(Extracted material begins)

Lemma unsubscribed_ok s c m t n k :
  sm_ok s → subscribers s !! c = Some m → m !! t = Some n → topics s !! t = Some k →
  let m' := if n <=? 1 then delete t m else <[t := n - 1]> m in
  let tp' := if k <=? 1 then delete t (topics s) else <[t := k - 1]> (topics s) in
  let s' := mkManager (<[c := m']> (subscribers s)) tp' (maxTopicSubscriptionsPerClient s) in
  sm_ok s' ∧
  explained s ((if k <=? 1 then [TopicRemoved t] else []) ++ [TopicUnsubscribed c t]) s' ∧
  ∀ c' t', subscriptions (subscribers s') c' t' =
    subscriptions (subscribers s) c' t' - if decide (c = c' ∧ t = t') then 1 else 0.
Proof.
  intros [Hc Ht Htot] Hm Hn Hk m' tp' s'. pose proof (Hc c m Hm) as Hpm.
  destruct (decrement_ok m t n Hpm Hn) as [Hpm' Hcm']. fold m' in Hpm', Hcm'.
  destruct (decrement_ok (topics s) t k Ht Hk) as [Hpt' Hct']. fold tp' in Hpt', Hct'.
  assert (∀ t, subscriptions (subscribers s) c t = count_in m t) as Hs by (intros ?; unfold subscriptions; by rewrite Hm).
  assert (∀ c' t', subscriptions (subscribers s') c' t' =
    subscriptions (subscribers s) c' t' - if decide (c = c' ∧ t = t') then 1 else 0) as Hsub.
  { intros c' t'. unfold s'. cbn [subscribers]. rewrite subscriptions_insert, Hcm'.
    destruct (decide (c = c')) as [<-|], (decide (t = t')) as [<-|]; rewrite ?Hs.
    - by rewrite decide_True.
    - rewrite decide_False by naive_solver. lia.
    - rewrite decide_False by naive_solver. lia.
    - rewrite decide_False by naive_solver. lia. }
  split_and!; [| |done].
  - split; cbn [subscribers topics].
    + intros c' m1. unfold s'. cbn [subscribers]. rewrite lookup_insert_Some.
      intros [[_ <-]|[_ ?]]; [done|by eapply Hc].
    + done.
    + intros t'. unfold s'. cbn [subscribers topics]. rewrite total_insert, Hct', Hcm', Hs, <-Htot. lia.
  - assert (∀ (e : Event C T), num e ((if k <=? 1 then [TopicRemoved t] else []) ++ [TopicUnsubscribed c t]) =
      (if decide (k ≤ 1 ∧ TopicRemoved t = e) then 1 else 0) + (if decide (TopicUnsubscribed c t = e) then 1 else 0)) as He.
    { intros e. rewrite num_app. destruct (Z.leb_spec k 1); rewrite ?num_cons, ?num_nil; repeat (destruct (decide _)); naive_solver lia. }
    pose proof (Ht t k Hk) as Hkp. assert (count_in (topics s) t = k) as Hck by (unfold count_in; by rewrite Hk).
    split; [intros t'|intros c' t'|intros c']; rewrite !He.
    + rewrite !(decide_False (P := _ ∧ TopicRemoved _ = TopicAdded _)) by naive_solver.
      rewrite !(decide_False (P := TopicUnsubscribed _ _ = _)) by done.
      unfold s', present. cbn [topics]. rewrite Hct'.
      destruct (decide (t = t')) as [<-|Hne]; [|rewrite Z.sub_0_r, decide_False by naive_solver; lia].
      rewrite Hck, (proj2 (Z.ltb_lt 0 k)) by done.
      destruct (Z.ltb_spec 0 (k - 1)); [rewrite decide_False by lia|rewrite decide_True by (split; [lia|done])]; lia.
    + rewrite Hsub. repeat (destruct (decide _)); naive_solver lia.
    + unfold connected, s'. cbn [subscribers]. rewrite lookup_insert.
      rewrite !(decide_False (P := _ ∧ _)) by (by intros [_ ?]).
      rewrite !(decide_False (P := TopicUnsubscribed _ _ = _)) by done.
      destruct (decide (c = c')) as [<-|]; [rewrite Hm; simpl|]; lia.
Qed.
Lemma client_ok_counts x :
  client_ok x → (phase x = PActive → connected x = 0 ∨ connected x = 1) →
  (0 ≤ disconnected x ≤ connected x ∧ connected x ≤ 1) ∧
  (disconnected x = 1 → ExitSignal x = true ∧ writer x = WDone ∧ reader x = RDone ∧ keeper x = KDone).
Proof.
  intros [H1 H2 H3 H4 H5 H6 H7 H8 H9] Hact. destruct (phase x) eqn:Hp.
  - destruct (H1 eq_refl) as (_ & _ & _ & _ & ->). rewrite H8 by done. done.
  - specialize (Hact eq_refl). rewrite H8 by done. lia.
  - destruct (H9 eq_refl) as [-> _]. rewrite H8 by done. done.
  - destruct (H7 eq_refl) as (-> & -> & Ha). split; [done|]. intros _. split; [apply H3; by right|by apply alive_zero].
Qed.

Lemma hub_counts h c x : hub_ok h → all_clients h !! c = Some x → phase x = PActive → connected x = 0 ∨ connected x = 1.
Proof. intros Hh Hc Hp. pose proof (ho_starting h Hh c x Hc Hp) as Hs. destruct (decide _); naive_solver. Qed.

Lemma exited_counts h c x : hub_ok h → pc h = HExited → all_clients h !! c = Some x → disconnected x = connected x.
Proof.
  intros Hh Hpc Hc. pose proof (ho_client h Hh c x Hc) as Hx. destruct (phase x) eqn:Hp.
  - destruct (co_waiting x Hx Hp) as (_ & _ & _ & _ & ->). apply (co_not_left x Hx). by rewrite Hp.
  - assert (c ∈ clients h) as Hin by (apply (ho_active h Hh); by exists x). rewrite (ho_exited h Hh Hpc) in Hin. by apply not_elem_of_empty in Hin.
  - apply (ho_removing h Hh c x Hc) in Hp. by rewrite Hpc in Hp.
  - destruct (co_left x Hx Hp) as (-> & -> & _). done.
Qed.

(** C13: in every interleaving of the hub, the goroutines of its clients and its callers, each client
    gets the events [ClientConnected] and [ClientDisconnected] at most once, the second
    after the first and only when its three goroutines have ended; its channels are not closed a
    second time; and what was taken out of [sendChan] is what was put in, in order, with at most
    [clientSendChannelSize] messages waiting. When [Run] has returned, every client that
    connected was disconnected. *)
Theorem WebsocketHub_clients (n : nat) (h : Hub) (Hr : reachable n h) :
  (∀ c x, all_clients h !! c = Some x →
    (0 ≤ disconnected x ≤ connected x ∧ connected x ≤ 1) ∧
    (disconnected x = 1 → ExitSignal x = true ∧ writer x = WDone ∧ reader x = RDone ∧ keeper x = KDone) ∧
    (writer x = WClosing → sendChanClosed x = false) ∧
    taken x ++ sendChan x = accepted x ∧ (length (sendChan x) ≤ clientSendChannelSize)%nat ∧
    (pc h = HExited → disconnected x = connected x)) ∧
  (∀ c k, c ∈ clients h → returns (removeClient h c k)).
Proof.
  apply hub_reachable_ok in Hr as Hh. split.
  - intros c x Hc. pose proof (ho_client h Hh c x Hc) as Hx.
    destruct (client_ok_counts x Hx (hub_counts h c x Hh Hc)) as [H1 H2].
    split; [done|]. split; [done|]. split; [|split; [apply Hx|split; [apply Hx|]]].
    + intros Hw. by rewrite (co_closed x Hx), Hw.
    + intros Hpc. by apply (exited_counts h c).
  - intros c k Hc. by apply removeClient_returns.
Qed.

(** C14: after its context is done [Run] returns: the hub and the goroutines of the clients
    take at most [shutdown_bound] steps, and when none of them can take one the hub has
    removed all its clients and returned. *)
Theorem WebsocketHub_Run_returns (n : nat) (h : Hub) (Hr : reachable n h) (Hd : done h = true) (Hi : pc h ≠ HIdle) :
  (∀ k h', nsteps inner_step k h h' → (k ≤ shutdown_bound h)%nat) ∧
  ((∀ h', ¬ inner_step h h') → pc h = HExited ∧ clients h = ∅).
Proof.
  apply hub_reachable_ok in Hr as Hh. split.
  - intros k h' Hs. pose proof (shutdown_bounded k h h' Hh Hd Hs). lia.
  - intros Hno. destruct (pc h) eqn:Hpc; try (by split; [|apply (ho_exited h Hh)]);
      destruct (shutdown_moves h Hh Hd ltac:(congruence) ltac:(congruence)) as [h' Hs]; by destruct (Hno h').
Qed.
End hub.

(Extracted material ends)
(Extracted material begins)

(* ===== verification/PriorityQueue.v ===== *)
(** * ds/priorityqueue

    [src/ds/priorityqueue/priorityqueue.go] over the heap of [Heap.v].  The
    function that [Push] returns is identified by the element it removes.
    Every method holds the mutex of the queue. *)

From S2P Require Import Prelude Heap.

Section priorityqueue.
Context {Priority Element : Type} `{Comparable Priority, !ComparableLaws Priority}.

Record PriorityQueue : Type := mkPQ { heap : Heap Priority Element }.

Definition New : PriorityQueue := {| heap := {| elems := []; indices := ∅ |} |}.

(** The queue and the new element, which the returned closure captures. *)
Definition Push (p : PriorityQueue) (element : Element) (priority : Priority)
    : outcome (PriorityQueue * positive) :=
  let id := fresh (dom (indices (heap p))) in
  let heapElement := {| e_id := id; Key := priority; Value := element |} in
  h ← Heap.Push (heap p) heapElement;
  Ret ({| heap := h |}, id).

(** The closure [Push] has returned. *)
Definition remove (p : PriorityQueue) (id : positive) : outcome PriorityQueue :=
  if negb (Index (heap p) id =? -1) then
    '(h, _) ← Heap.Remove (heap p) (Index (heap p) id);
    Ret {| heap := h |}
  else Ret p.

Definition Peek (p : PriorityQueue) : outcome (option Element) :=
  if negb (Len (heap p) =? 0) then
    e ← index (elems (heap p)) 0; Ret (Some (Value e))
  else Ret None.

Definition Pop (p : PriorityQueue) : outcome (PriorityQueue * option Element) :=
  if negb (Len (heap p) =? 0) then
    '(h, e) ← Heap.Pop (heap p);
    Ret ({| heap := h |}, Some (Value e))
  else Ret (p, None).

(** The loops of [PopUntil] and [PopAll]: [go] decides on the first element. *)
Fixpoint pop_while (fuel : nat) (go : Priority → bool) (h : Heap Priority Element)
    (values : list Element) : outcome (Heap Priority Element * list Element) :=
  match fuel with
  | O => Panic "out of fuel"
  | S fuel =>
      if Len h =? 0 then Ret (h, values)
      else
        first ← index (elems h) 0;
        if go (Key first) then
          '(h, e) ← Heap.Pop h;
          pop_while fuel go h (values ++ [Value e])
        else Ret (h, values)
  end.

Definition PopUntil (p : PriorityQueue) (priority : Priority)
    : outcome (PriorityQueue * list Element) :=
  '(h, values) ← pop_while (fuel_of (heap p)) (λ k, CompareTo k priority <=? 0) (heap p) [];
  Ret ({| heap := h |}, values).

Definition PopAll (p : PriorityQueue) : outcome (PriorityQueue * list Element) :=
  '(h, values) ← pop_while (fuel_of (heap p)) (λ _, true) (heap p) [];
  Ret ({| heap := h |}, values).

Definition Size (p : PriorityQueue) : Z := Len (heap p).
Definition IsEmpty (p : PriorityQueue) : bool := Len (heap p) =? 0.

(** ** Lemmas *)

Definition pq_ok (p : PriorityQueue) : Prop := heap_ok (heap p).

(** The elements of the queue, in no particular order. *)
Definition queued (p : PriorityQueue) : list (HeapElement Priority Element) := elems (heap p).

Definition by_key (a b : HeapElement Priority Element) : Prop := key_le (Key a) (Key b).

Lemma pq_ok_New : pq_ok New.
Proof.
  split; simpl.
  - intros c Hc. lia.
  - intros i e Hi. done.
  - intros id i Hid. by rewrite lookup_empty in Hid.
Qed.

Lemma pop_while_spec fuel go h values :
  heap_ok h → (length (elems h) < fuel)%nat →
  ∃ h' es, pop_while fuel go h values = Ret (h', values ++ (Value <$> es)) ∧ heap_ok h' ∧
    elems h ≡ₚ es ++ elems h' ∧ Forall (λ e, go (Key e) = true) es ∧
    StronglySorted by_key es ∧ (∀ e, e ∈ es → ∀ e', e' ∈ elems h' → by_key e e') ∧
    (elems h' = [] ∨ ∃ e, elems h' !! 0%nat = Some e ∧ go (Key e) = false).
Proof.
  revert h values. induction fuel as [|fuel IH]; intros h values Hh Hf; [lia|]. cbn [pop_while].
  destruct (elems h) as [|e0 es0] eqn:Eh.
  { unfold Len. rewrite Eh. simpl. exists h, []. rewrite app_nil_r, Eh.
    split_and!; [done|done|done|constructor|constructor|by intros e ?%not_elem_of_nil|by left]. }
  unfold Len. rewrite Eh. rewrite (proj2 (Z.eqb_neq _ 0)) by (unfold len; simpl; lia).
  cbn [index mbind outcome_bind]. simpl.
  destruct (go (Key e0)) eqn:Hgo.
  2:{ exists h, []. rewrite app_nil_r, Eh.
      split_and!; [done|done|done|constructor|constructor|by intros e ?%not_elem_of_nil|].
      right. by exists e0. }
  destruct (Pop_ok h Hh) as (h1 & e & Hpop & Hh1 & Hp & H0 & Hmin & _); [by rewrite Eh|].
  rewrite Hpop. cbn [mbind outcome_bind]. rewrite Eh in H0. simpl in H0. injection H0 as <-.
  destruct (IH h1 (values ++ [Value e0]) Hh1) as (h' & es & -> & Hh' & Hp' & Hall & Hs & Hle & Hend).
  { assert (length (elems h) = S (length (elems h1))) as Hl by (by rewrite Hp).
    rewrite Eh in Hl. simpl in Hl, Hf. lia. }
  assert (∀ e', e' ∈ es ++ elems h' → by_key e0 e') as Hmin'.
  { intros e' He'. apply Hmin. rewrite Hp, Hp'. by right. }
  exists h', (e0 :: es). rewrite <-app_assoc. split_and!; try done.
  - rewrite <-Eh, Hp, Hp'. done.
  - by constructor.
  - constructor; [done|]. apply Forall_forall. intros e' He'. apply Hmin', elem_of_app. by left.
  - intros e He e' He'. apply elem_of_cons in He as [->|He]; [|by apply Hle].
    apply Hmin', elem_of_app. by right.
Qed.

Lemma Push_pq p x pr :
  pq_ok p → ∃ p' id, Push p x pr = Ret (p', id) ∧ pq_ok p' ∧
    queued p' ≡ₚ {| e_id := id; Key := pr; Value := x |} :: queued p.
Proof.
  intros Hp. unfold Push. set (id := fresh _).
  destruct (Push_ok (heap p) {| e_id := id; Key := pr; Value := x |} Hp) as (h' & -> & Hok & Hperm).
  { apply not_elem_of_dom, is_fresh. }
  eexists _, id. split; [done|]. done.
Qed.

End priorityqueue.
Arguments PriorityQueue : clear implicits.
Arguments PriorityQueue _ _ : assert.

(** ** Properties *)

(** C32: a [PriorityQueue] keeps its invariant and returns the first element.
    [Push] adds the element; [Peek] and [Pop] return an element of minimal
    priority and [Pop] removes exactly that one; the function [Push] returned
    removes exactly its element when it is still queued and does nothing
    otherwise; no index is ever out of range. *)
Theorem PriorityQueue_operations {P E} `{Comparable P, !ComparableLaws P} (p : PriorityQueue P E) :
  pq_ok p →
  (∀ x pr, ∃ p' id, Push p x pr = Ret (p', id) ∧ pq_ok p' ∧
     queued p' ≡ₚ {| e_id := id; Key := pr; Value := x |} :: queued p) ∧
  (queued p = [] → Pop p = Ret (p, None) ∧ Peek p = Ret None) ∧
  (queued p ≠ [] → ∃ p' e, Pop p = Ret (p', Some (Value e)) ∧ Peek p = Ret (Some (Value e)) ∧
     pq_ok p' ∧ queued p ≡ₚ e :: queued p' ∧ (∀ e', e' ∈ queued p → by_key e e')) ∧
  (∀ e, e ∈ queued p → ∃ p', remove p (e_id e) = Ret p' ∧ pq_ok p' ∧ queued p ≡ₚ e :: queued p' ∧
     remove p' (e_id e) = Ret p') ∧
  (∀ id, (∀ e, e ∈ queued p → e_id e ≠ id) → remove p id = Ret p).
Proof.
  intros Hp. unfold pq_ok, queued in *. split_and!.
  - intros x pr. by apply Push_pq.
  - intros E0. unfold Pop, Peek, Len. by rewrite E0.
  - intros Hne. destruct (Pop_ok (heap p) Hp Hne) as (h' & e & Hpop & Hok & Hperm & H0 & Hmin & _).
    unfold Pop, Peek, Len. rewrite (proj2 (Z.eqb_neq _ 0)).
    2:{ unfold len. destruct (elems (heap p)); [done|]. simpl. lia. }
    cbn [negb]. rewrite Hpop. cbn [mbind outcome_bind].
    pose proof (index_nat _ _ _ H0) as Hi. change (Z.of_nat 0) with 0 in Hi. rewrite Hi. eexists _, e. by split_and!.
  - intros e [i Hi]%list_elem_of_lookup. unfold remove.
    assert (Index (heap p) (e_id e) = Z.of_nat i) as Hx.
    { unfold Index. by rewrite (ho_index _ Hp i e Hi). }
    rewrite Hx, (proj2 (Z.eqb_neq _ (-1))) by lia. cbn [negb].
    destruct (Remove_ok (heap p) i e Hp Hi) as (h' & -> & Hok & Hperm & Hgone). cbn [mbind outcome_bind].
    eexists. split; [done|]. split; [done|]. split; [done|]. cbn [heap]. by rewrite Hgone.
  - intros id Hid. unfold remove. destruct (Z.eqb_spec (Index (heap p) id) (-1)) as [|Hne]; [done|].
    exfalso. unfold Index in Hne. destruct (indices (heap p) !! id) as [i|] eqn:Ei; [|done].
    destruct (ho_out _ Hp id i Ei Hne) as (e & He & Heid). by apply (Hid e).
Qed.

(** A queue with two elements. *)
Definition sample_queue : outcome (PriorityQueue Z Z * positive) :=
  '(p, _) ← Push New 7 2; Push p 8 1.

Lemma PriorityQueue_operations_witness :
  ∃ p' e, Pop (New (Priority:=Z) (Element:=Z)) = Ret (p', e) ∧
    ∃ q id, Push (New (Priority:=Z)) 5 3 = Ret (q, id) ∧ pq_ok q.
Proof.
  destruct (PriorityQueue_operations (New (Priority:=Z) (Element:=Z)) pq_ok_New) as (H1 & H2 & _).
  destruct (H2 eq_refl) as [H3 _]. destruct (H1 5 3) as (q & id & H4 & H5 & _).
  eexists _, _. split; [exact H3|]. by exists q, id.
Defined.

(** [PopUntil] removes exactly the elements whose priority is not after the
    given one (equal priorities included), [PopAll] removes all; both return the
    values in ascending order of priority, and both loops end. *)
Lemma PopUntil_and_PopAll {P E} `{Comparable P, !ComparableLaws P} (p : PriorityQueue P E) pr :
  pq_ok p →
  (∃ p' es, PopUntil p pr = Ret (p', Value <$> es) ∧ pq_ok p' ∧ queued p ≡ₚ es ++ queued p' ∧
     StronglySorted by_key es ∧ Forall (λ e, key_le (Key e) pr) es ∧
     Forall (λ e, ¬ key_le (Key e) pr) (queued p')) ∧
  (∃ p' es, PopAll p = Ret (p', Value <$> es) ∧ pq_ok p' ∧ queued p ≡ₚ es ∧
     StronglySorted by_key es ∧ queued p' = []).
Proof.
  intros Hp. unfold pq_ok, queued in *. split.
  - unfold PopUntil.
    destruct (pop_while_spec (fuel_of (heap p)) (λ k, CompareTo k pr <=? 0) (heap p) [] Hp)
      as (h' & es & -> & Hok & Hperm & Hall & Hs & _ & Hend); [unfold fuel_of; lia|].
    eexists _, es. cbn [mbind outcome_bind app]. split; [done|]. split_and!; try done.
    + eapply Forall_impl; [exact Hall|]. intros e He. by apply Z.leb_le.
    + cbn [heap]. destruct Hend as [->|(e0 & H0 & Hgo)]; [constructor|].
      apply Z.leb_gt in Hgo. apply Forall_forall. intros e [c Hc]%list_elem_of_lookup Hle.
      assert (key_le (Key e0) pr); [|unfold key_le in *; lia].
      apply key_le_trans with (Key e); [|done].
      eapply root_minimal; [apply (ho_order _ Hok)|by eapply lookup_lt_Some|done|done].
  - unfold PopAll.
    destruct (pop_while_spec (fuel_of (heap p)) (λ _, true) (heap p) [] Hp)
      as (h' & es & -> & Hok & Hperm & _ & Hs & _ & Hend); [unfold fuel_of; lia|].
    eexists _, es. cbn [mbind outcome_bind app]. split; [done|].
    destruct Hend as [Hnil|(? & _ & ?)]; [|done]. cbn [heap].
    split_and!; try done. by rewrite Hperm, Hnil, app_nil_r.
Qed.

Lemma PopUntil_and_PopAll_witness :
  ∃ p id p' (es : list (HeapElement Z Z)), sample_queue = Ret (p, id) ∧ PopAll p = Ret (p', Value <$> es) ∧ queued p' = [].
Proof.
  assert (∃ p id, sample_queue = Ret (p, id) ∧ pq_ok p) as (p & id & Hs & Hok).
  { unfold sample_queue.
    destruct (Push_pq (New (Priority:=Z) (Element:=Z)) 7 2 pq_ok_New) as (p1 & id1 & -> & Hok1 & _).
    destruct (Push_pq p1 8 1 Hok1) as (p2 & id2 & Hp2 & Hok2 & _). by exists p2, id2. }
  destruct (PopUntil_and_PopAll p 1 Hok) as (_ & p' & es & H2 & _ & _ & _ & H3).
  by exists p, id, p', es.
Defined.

(Extracted material ends)

Work instruction: Tally lines in the listing above that include the word "Hact"; respond with that number only.

Task response: 2